HIV stands for Human Immunodeficiency Virus. This virus infects cells of the immune system, destroying or impairing their function. Infection with the virus results in the progressive deterioration of the immune system, leading to "immune deficiency." The immune system is considered deficient when it can no longer fulfill its role of fighting infection and disease. Infections associated with severe immunodeficiency are known as "opportunistic infections," because they take advantage of a weakened immune system.



WHAT IS AIDS?

AIDS stands for Acquired Immunodeficiency Syndrome.

  • Acquired – means that the disease is not hereditary but develops after birth from contact with a disease causing agent (in this case, HIV).
  • Immunodeficiency – means that the disease is characterized by a weakening of the immune system.
  • Syndrome – refers to a group of symptoms that collectively indicate or characterize a disease. In the case of AIDS this can include the development of certain infections and/or cancers, as well as a decrease in the number of certain cells in a person’s immune system.

Many times, you will hear that someone died of AIDS. That explanation is not entirely accurate. As mentioned above, HIV destroys the human immune system, rendering it powerless to fight infections. Once an infected individual's immune system is completely broken down, and he/she has developed full blown AIDS, the body is now susceptible to opportunistic infections such as tuberculosis and pneumonia. It is such infections that cause the deaths of those suffering from AIDS, not the syndrome itself. Regrettably, someone with AIDS is unable to fight even the common cold.

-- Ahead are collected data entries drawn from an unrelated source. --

(* ===== verification/Wire.v ===== *)
(** * Bytes on the wire

    Shared by the binary codecs: a byte slice is a list of integers in
    [0, 256), [encoding/binary]'s little-endian accessors, slicing with Go's
    range check, and the overwrite of a prefix of a destination buffer. *)

From S2P Require Import Prelude.
Open Scope Z_scope.

Module Wire.

Definition is_byte (b : Z) : Prop := 0 <= b < 256.

(** [binary.LittleEndian.PutUint16/32/64] and [Uint16/32/64]. *)
Fixpoint le_put (n : nat) (v : Z) : list Z :=
  match n with
  | O => []
  | S n' => v mod 256 :: le_put n' (v / 256)
  end.

Fixpoint le_get (bs : list Z) : Z :=
  match bs with
  | [] => 0
  | b :: rest => b + 256 * le_get rest
  end.

(** [bs[a:b]]; the bounds are checked by the callers that need it. *)
Definition sub (bs : list Z) (a b : nat) : list Z := take (b - a) (drop a bs).

(** [bs[a:b]] of a slice that may be too short: [None] is the panic. *)
Definition sub_checked (bs : list Z) (a b : Z) : option (list Z) :=
  if (0 <=? a) && (a <=? b) && (b <=? zlen bs)
  then Some (sub bs (Z.to_nat a) (Z.to_nat b)) else None.

(** [copy(dst, bytes)] into a buffer known to be long enough. *)
Definition overwrite (dst bytes : list Z) : list Z := bytes ++ drop (length bytes) dst.

(** A write of [bytes] at [dst[a : a + len(bytes)]]; [None] is the panic. *)
Definition put_at (dst : list Z) (a : Z) (bytes : list Z) : option (list Z) :=
  if (0 <=? a) && (a + zlen bytes <=? zlen dst)
  then Some (take (Z.to_nat a) dst ++ bytes ++ drop (Z.to_nat a + length bytes) dst)
  else None.

Lemma length_le_put n v : length (le_put n v) = n.
Proof. revert v. induction n; intros v; simpl; auto. Qed.

Lemma zlen_le_put n v : zlen (le_put n v) = Z.of_nat n.
Proof. unfold zlen. by rewrite length_le_put. Qed.

Lemma le_get_put n v : 0 <= v < 256 ^ Z.of_nat n -> le_get (le_put n v) = v.
Proof.
  revert v. induction n as [|n IH]; intros v Hv.
  - simpl. change (256 ^ Z.of_nat 0) with 1 in Hv. lia.
  - simpl le_put. simpl le_get. rewrite Nat2Z.inj_succ, Z.pow_succ_r in Hv by lia.
    rewrite IH; [pose proof (Z.div_mod v 256); lia|].
    split; [apply Z.div_pos; lia | apply Z.div_lt_upper_bound; lia].
Qed.

Lemma le_put_bytes n v : Forall is_byte (le_put n v).
Proof.
  revert v. induction n; intros v; simpl; constructor; auto.
  unfold is_byte. apply Z.mod_pos_bound. lia.
Qed.

Lemma le_get_bounds bs : Forall is_byte bs -> 0 <= le_get bs < 256 ^ zlen bs.
Proof.
  unfold zlen. induction 1 as [|b bs Hb _ IH]; simpl le_get; [by split|].
  simpl length. rewrite Nat2Z.inj_succ, Z.pow_succ_r by lia. unfold is_byte in Hb. lia.
Qed.

(** The accessors at their three widths. *)
Lemma get_put16 v : in_u16 v -> le_get (le_put 2 v) = v.
Proof. intros H. apply le_get_put. exact H. Qed.
Lemma get_put32 v : in_u32 v -> le_get (le_put 4 v) = v.
Proof. intros H. apply le_get_put. exact H. Qed.
Lemma get_put64 v : in_u64 v -> le_get (le_put 8 v) = v.
Proof. intros H. apply le_get_put. exact H. Qed.

Lemma le_put_get bs : Forall is_byte bs -> le_put (length bs) (le_get bs) = bs.
Proof.
  unfold is_byte. induction 1 as [|b bs Hb _ IH]; [done|]. simpl.
  rewrite (Z.mul_comm 256), Z.mod_add, Z.div_add, Z.mod_small, Z.div_small by lia.
  by rewrite Z.add_0_l, IH.
Qed.

Lemma length_sub bs a b : (a <= b <= length bs)%nat -> length (sub bs a b) = (b - a)%nat.
Proof. intros H. unfold sub. rewrite length_take, length_drop. lia. Qed.

Lemma sub_app_r xs ys a b :
  (length xs <= a)%nat -> sub (xs ++ ys) a b = sub ys (a - length xs) (b - length xs).
Proof.
  intros H. unfold sub. rewrite drop_app_ge by done. f_equal. lia.
Qed.

Lemma sub_app_l xs ys a b : (a <= b <= length xs)%nat -> sub (xs ++ ys) a b = sub xs a b.
Proof.
  intros H. unfold sub. rewrite drop_app_le by lia.
  apply take_app_le. rewrite length_drop. lia.
Qed.

Lemma sub_all xs : sub xs 0 (length xs) = xs.
Proof. unfold sub. rewrite drop_0, Nat.sub_0_r. by apply take_ge. Qed.

Lemma sub_prefix xs ys b : b = length xs -> sub (xs ++ ys) 0 b = xs.
Proof. intros ->. rewrite sub_app_l by lia. apply sub_all. Qed.

Lemma sub_checked_ok bs a b :
  0 <= a <= b -> b <= zlen bs -> sub_checked bs a b = Some (sub bs (Z.to_nat a) (Z.to_nat b)).
Proof.
  intros Ha Hb. unfold sub_checked.
  by replace ((0 <=? a) && (a <=? b) && (b <=? zlen bs)) with true by lia.
Qed.

(** Writing right after an overwritten prefix extends the prefix. *)
Lemma put_at_next dst done_ bytes :
  zlen done_ + zlen bytes <= zlen dst ->
  put_at (overwrite dst done_) (zlen done_) bytes = Some (overwrite dst (done_ ++ bytes)).
Proof.
  intros H. unfold put_at, overwrite, zlen in *. rewrite !length_app, length_drop.
  rewrite Nat.add_sub_assoc, (Nat.add_comm _ (length dst)), Nat.add_sub by lia.
  case_if; [f_equal|lia].
  rewrite Nat2Z.id, take_app_length. rewrite <- app_assoc. do 2 f_equal.
  rewrite drop_app_ge, drop_drop by lia. f_equal. lia.
Qed.

Lemma overwrite_nil dst : overwrite dst [] = dst.
Proof. unfold overwrite. simpl. apply drop_0. Qed.

Lemma zlen_overwrite dst bytes : zlen bytes <= zlen dst -> zlen (overwrite dst bytes) = zlen dst.
Proof. unfold zlen, overwrite. rewrite length_app, length_drop. lia. Qed.

Lemma take_zlen {A} (l : list A) : take (Z.to_nat (zlen l)) l = l.
Proof. unfold zlen. rewrite Nat2Z.id. apply firstn_all. Qed.

Lemma lookup_next pre x post k :
  zlen pre = k -> default 0 ((pre ++ x :: post) !! Z.to_nat k) = x.
Proof. intros <-. unfold zlen. by rewrite Nat2Z.id, list_lookup_middle. Qed.

End Wire.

*Sources: World Health Organization (WHO), Centers for Disease Contol and Prevention (CDC)
For more in-depth information on HIV/AIDS and the body, check out www.cdc.gov/hiv or http://www.blogger.com/www.avert.org.

Call to Action

The AIDS epidemic is the worst health crisis to attack the world’s population since the bubonic plague (aka The Black Death), which wiped out more than 25% of Europe's population at the height of its prevalence in the 14th century. In fact, more than 25 million people have died since the first AIDS cases were identified in the U.S. in 1981. On average, 3 million people die each year. That’s equivalent to 20 fully-loaded Boeing 747 aircrafts crashing every day for A YEAR!

Currently, there are 33 million people worldwide living with HIV/AIDS. Unfortunately, HIV and AIDS are rarely talked about in our communities with any substance. I'm not talking about the few Rap-It-Up and Get Tested commercials that are played on BET every now and again. I'm talking about real education, understanding HIV and AIDS, who is affected, and how we can limit the spread of this epidemic and find a cure. Simply put, ANYONE can be infected with HIV. Not just homosexuals, the sexually frivolous, or drug users, ANYONE. Your parents, your pastors, your teachers, your co-workers, your best friends, the person sitting next to you right now as you read.....HIV does not discriminate or play favorites.

Inaction Is Not An Option is a movement that calls YOU to action to help combat the spread of HIV in the U.S. and around the world with three simple verbs: EDUCATE, PREVENT, TREAT. With people dying everyday from AIDS-related diseases, and thousands more becoming newly infected with HIV, this is too urgent a problem to ignore. Now some of you may be sitting back thinking,

"Well, I don't really know anyone who has HIV and/or has developed AIDS, so none of this really affects me. I don't have to get involved."
The question is, do you really want to wait until you do?